▶ [Exercise materials]:
────────────────
(** The headword pattern on a line made of a number, a headword, a
    pronunciation and a translation. *)
Section HeadwordMatch.
Context {U : Unicode}.
Variables D H P T : str.
Hypothesis digits : forallb is_digit D = true.
Hypothesis some_digit : D <> [].
Hypothesis period : is_digit PERIOD = false.
Hypothesis space : isspace SPACE = true.
Hypothesis lparen : isspace LPAREN = false.
Hypothesis dash : isspace EN_DASH = false.
Hypothesis headword_line : forallb dot H = true.
Hypothesis headword_start : exists c r, H = c :: r /\ isspace c = false.
Hypothesis headword_end :
  forall a b, H = a ++ b -> b <> [] ->
    exists ws x t, b = ws ++ x :: t /\ forallb isspace ws = true
                   /\ isspace x = false /\ x <> LPAREN.
Hypothesis pronunciation_open : forallb (except RPAREN) P = true.
Hypothesis some_pronunciation : P <> [].
Hypothesis translation_line : forallb dot T = true.
Hypothesis translation_start : exists c r, T = c :: r /\ isspace c = false.

Local Abbreviation shown :=
  (D ++ PERIOD :: SPACE :: H ++ SPACE :: LPAREN :: P
     ++ RPAREN :: SPACE :: EN_DASH :: SPACE :: T).

Lemma length_not_nil (t : str) : t <> [] -> 1 <= List.length t.
Proof. destruct t; [congruence|simpl; lia]. Qed.

Lemma headword_groups :
  exists m,
    exec word_pattern 0 shown no_caps = Some m
    /\ closed m
       = [ (0, List.length D);
           (List.length D + 2, List.length D + 2 + List.length H);
           (List.length D + List.length H + 4,
            List.length D + List.length H + 4 + List.length P);
           (List.length D + List.length H + List.length P + 8,
            List.length D + List.length H + List.length P + 8 + List.length T) ].
Proof.
  destruct headword_start as (hc & hr & EH & Hhc).
  destruct translation_start as (tc & tr & ET & Htc).
  eexists. split.
  - unfold word_pattern.
    rewrite exec_open, exec_greedy.
    apply greedy_run;
      [exact digits|right; eauto|apply length_not_nil, some_digit|].
    cbv beta. cbn [opened closed no_caps].
    rewrite exec_close, exec_one by apply N.eqb_refl.
    rewrite exec_greedy.
    apply (@greedy_run isspace _ [SPACE] (H ++ SPACE :: LPAREN :: P
             ++ RPAREN :: SPACE :: EN_DASH :: SPACE :: T));
      [simpl; rewrite space; reflexivity
      |right; rewrite EH; simpl; eauto|simpl; lia|].
    cbv beta. rewrite exec_open, exec_lazy.
    apply lazy_found;
      [exact headword_line|rewrite EH; simpl; lia| |].
    + intros a b E Hb _.
      destruct (headword_end _ E Hb) as (ws & x & t & -> & Hws & Hx & Hxl).
      rewrite exec_close, exec_greedy, <- app_assoc.
      apply spaces_then_other; assumption.
    + rewrite exec_close, exec_greedy.
      apply (@greedy_run isspace _ [SPACE] (LPAREN :: P
               ++ RPAREN :: SPACE :: EN_DASH :: SPACE :: T));
        [simpl; rewrite space; reflexivity|right; eauto|simpl; lia|].
      cbv beta. rewrite exec_one by apply N.eqb_refl.
      rewrite exec_open, exec_greedy.
      apply greedy_run;
        [exact pronunciation_open
        |right; exists RPAREN; eexists; split; [reflexivity|];
         unfold except; rewrite N.eqb_refl; reflexivity
        |apply length_not_nil, some_pronunciation|].
      cbv beta. rewrite exec_close, exec_one by apply N.eqb_refl.
      rewrite exec_greedy.
      apply (@greedy_run isspace _ [SPACE] (EN_DASH :: SPACE :: T));
        [simpl; rewrite space; reflexivity|right; eauto|simpl; lia|].
      cbv beta. rewrite exec_one by reflexivity.
      rewrite exec_greedy.
      apply (@greedy_run isspace _ [SPACE] T);
        [simpl; rewrite space; reflexivity|right; rewrite ET; eauto|simpl; lia|].
      cbv beta. rewrite exec_open, exec_greedy.
      rewrite <- (app_nil_r T) at 1.
      apply greedy_run;
        [exact translation_line|left; reflexivity
        |rewrite ET; simpl; lia|].
      cbv beta. rewrite exec_close. cbn [exec]. reflexivity.
  - cbn [closed app].
    repeat (apply (f_equal2 (@cons (nat * nat)));
            [apply (f_equal2 (@pair nat nat)); cbn [List.length]; lia|]).
    reflexivity.
Qed.

Lemma substr_in (whole a b c : str) (from to : nat) :
  whole = a ++ b ++ c -> from = List.length a -> to = from + List.length b ->
  substr whole (from, to) = b.
Proof. intros -> E1 E2. apply substr_at; [exact E1|rewrite E2, E1; reflexivity]. Qed.

Lemma headword_run : run word_pattern shown = Some [D; H; P; T].
Proof.
  unfold run. destruct headword_groups as (m & E & C). rewrite E, C.
  cbn [map]. repeat f_equal.
  - apply (@substr_in _ [] D (PERIOD :: SPACE :: H ++ SPACE :: LPAREN :: P
             ++ RPAREN :: SPACE :: EN_DASH :: SPACE :: T)); reflexivity.
  - apply (@substr_in _ (D ++ [PERIOD; SPACE]) H
             (SPACE :: LPAREN :: P ++ RPAREN :: SPACE :: EN_DASH :: SPACE :: T)).
    + rewrite <- app_assoc. reflexivity.
    + rewrite length_app. reflexivity.
    + reflexivity.
  - apply (@substr_in _ (D ++ [PERIOD; SPACE] ++ H ++ [SPACE; LPAREN]) P
             (RPAREN :: SPACE :: EN_DASH :: SPACE :: T)).
    + rewrite <- !app_assoc. reflexivity.
    + rewrite !length_app. simpl. lia.
    + reflexivity.
  - apply (@substr_in _ (D ++ [PERIOD; SPACE] ++ H ++ [SPACE; LPAREN] ++ P
                           ++ [RPAREN; SPACE; EN_DASH; SPACE]) T []).
    + rewrite <- !app_assoc, app_nil_r. reflexivity.
    + rewrite !length_app. simpl. lia.
    + reflexivity.
Qed.

End HeadwordMatch.

(** The decimal digits of a number, read back by [int]. *)
Section Numbers.
Context {U : Unicode}.
Hypothesis ok : Tables_ok U.

Lemma digit_chars (d : Decimal.uint) :
  Forall (fun c => exists k, (k < 10)%N /\ c = digit_char k) (digits_of_uint d).
Proof.
  induction d; simpl; constructor; try exact IHd;
    eexists; (split; [|reflexivity]); reflexivity.
Qed.

Lemma digits_are_digits (d : Decimal.uint) :
  forallb is_digit (digits_of_uint d) = true.
Proof.
  apply forallb_forall. intros c Hc.
  pose proof (digit_chars d) as F. rewrite Forall_forall in F.
  destruct (F c Hc) as (k & Hk & ->). unfold is_digit.
  rewrite (digit_value ok Hk). reflexivity.
Qed.

Lemma fold_digits (d : Decimal.uint) : forall acc,
  fold_left (fun acc c =>
               (acc * 10 + match decimal c with Some v => v | None => 0 end)%N)
            (digits_of_uint d) (N.pos acc)
  = N.pos (Pos.of_uint_acc d acc).
Proof.
  induction d; intros acc; cbn [digits_of_uint fold_left Pos.of_uint_acc];
    [reflexivity| ..];
    rewrite (digit_value ok) by reflexivity;
    rewrite <- IHd; f_equal; lia.
Qed.

Lemma int_of_uint (d : Decimal.uint) :
  int_of_digits (digits_of_uint d) = N.of_uint d.
Proof.
  unfold int_of_digits, N.of_uint.
  induction d; cbn [digits_of_uint fold_left Pos.of_uint]; try reflexivity;
    rewrite (digit_value ok) by reflexivity;
    first [exact IHd | rewrite <- fold_digits; f_equal].
Qed.

Lemma int_of_str (n : N) : int_of_digits (str_of_N n) = n.
Proof. unfold str_of_N. rewrite int_of_uint. apply DecimalN.Unsigned.of_to. Qed.

Lemma str_of_N_digits (n : N) : forallb is_digit (str_of_N n) = true.
Proof. apply digits_are_digits. Qed.

Lemma str_of_N_starts (n : N) :
  exists k r, (k < 10)%N /\ str_of_N n = digit_char k :: r.
Proof.
  unfold str_of_N. pose proof (digit_chars (N.to_uint n)) as F.
  destruct (digits_of_uint (N.to_uint n)) as [|c r] eqn:E.
  - exfalso. destruct n as [|q]; [discriminate|].
    simpl in E. pose proof (DecimalPos.Unsigned.to_uint_nonnil q) as Hn.
    destruct (Pos.to_uint q); [congruence|discriminate..].
  - inversion F as [|? ? (k & Hk & ->) _]. exists k, r. auto.
Qed.

End Numbers.

(* ------------------------------------------------------------------ *)
(** * The text shown, read back by [parse_text] *)

Section ShownLines.
Context {U : Unicode}.
Hypothesis ok : Tables_ok U.

Lemma one_line_dot (t : str) : one_line t = true -> forallb dot t = true.
Proof.
  unfold one_line, has_char, dot, except.
  induction t as [|c r IH]; [reflexivity|]. cbn [existsb forallb].
  destruct (NL =? c)%N; [discriminate|exact IH].
Qed.

Lemma no_char_forall (c : char) (t : str) :
  has_char c t = false -> forallb (except c) t = true.
Proof.
  unfold has_char, except.
  induction t as [|x r IH]; [reflexivity|]. cbn [existsb forallb].
  destruct (c =? x)%N; [discriminate|exact IH].
Qed.

Lemma no_char_in (c : char) (t : str) (x : char) :
  has_char c t = false -> In x t -> x <> c.
Proof.
  intros H Hin ->. unfold has_char in H.
  assert (E : existsb (N.eqb c) t = true)
    by (apply existsb_exists; exists c; split; [exact Hin|apply N.eqb_refl]).
  congruence.
Qed.

Lemma separator_fails (c : char) (r : str) :
  c <> HYPHEN -> matches separator_pattern (c :: r) = false.
Proof.
  intros H. unfold matches, run, separator_pattern.
  change (exec (Caret :: ?r) 0 ?t ?m) with (exec r 0 t m).
  rewrite exec_greedy. cbn [many_greedy]. unfold just.
  rewrite (proj2 (N.eqb_neq HYPHEN c)) by congruence. reflexivity.
Qed.

Lemma not_skipped (c : char) (r : str) :
  c <> HYPHEN -> is_skipped (c :: r) = false.
Proof. intros H. unfold is_skipped. rewrite (separator_fails r H). reflexivity. Qed.

Lemma isupper_from_true (t : str) :
  forallb (fun c => negb (is_lower_or_title c)) t = true ->
  isupper_from true t = true.
Proof.
  induction t as [|c r IH]; simpl; [reflexivity|].
  destruct (is_lower_or_title c); simpl; [discriminate|exact IH].
Qed.

Lemma isupper_from_app (t v : str) :
  forallb (fun c => negb (is_lower_or_title c)) v = true ->
  forall b, isupper_from b t = true -> isupper_from b (t ++ v) = true.
Proof.
  intros Hv. induction t as [|c r IH]; intros b; simpl.
  - intros ->. apply isupper_from_true, Hv.
  - destruct (is_lower_or_title c); [discriminate|apply IH].
Qed.

Lemma isupper_from_more (t : str) : forall b,
  isupper_from b t = true -> isupper_from (b || true) t = true.
Proof.
  induction t as [|c r IH]; intros b; simpl.
  - intros _. apply orb_true_r.
  - destruct (is_lower_or_title c); [discriminate|].
    intros H. rewrite orb_true_r. simpl.
    specialize (IH _ H). rewrite orb_true_r in IH. exact IH.
Qed.

Lemma isupper_bold (c : str) : isupper c = true -> isupper (bold c) = true.
Proof.
  unfold isupper, bold. intros H. cbn [app isupper_from].
  rewrite (star_no_case ok). cbn [orb].
  assert (T : isupper_from (is_upper STAR || is_upper STAR) c = true).
  { destruct (is_upper STAR); simpl; [|exact H].
    apply (isupper_from_more c false H). }
  apply isupper_from_app; [|exact T].
  simpl. rewrite (star_no_case ok). reflexivity.
Qed.

(** The line shown for a category is read as a header. *)
Lemma header_read (c : str) (st : pstate) :
  isupper c = true ->
  text_line st (bold c) = with_category (bold c) st.
Proof.
  intros H. unfold text_line.
  assert (E : strip (bold c) = bold c).
  { unfold bold. cbn [app].
    change (STAR :: STAR :: c ++ [STAR; STAR])
      with (STAR :: (STAR :: c ++ [STAR; STAR])).
    replace (STAR :: c ++ [STAR; STAR]) with ((STAR :: c ++ [STAR]) ++ [STAR])
      by (simpl; rewrite <- app_assoc; reflexivity).
    apply strip_kept; apply (star_no_space ok). }
  assert (L : (2 <? List.length (bold c)) = true).
  { apply Nat.ltb_lt. unfold bold. rewrite !length_app. simpl. lia. }
  assert (S : is_skipped (bold c) = false) by (apply not_skipped; discriminate).
  rewrite E, S. unfold is_category. rewrite (isupper_bold c H), L. reflexivity.
Qed.

(** The line shown for an example is not read as an example, nor as
    anything else. *)
Lemma example_line_ignored (e : str) (st : pstate) :
  text_line st (example_line e) = st.
Proof.
  unfold text_line.
  assert (E : strip (example_line e)
              = STAR :: (ex_colon ++ [SPACE] ++ e) ++ [STAR]).
  { unfold example_line. cbn [app].
    rewrite !strip_spaces_before by apply (space_is_space ok).
    replace (STAR :: ex_colon ++ SPACE :: e ++ [STAR])
      with (STAR :: (ex_colon ++ [SPACE] ++ e) ++ [STAR])
      by (rewrite <- !app_assoc; reflexivity).
    apply strip_kept; apply (star_no_space ok). }
  rewrite E. rewrite not_skipped by discriminate.
  assert (C : is_category (STAR :: (ex_colon ++ [SPACE] ++ e) ++ [STAR]) = false).
  { unfold is_category, isupper. cbn [app ex_colon isupper_from].
    rewrite (star_no_case ok), (e_is_lower ok). reflexivity. }
  rewrite C.
  assert (W : run word_pattern (STAR :: (ex_colon ++ [SPACE] ++ e) ++ [STAR]) = None).
  { unfold run, word_pattern. rewrite exec_open, exec_greedy.
    simpl many_greedy. unfold is_digit. rewrite (star_no_digit ok). reflexivity. }
  rewrite W.
  assert (X : run example_pattern (STAR :: (ex_colon ++ [SPACE] ++ e) ++ [STAR]) = None)
    by reflexivity.
  rewrite X.
  assert (L : startswith ex_colon
                (lower (STAR :: (ex_colon ++ [SPACE] ++ e) ++ [STAR])) = false).
  { unfold lower. cbn [flat_map]. rewrite (star_lower ok). reflexivity. }
  rewrite L. reflexivity.
Qed.

Lemma lstrip_head (t : str) (x : char) (r : str) :
  lstrip t = x :: r -> isspace x = false.
Proof.
  induction t as [|c t IH]; simpl; [discriminate|].
  destruct (isspace c) eqn:E; [exact IH|]. intros [= <- _]. exact E.
Qed.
────────────────
▶ [What the task requires]:
Ending with the line containing "Hypothesis translation_line : forallb", please print exactly the lines of the material above from its first line onward, and nothing else.

▶ [Response to the task]:
(** The headword pattern on a line made of a number, a headword, a
    pronunciation and a translation. *)
Section HeadwordMatch.
Context {U : Unicode}.
Variables D H P T : str.
Hypothesis digits : forallb is_digit D = true.
Hypothesis some_digit : D <> [].
Hypothesis period : is_digit PERIOD = false.
Hypothesis space : isspace SPACE = true.
Hypothesis lparen : isspace LPAREN = false.
Hypothesis dash : isspace EN_DASH = false.
Hypothesis headword_line : forallb dot H = true.
Hypothesis headword_start : exists c r, H = c :: r /\ isspace c = false.
Hypothesis headword_end :
  forall a b, H = a ++ b -> b <> [] ->
    exists ws x t, b = ws ++ x :: t /\ forallb isspace ws = true
                   /\ isspace x = false /\ x <> LPAREN.
Hypothesis pronunciation_open : forallb (except RPAREN) P = true.
Hypothesis some_pronunciation : P <> [].
Hypothesis translation_line : forallb dot T = true.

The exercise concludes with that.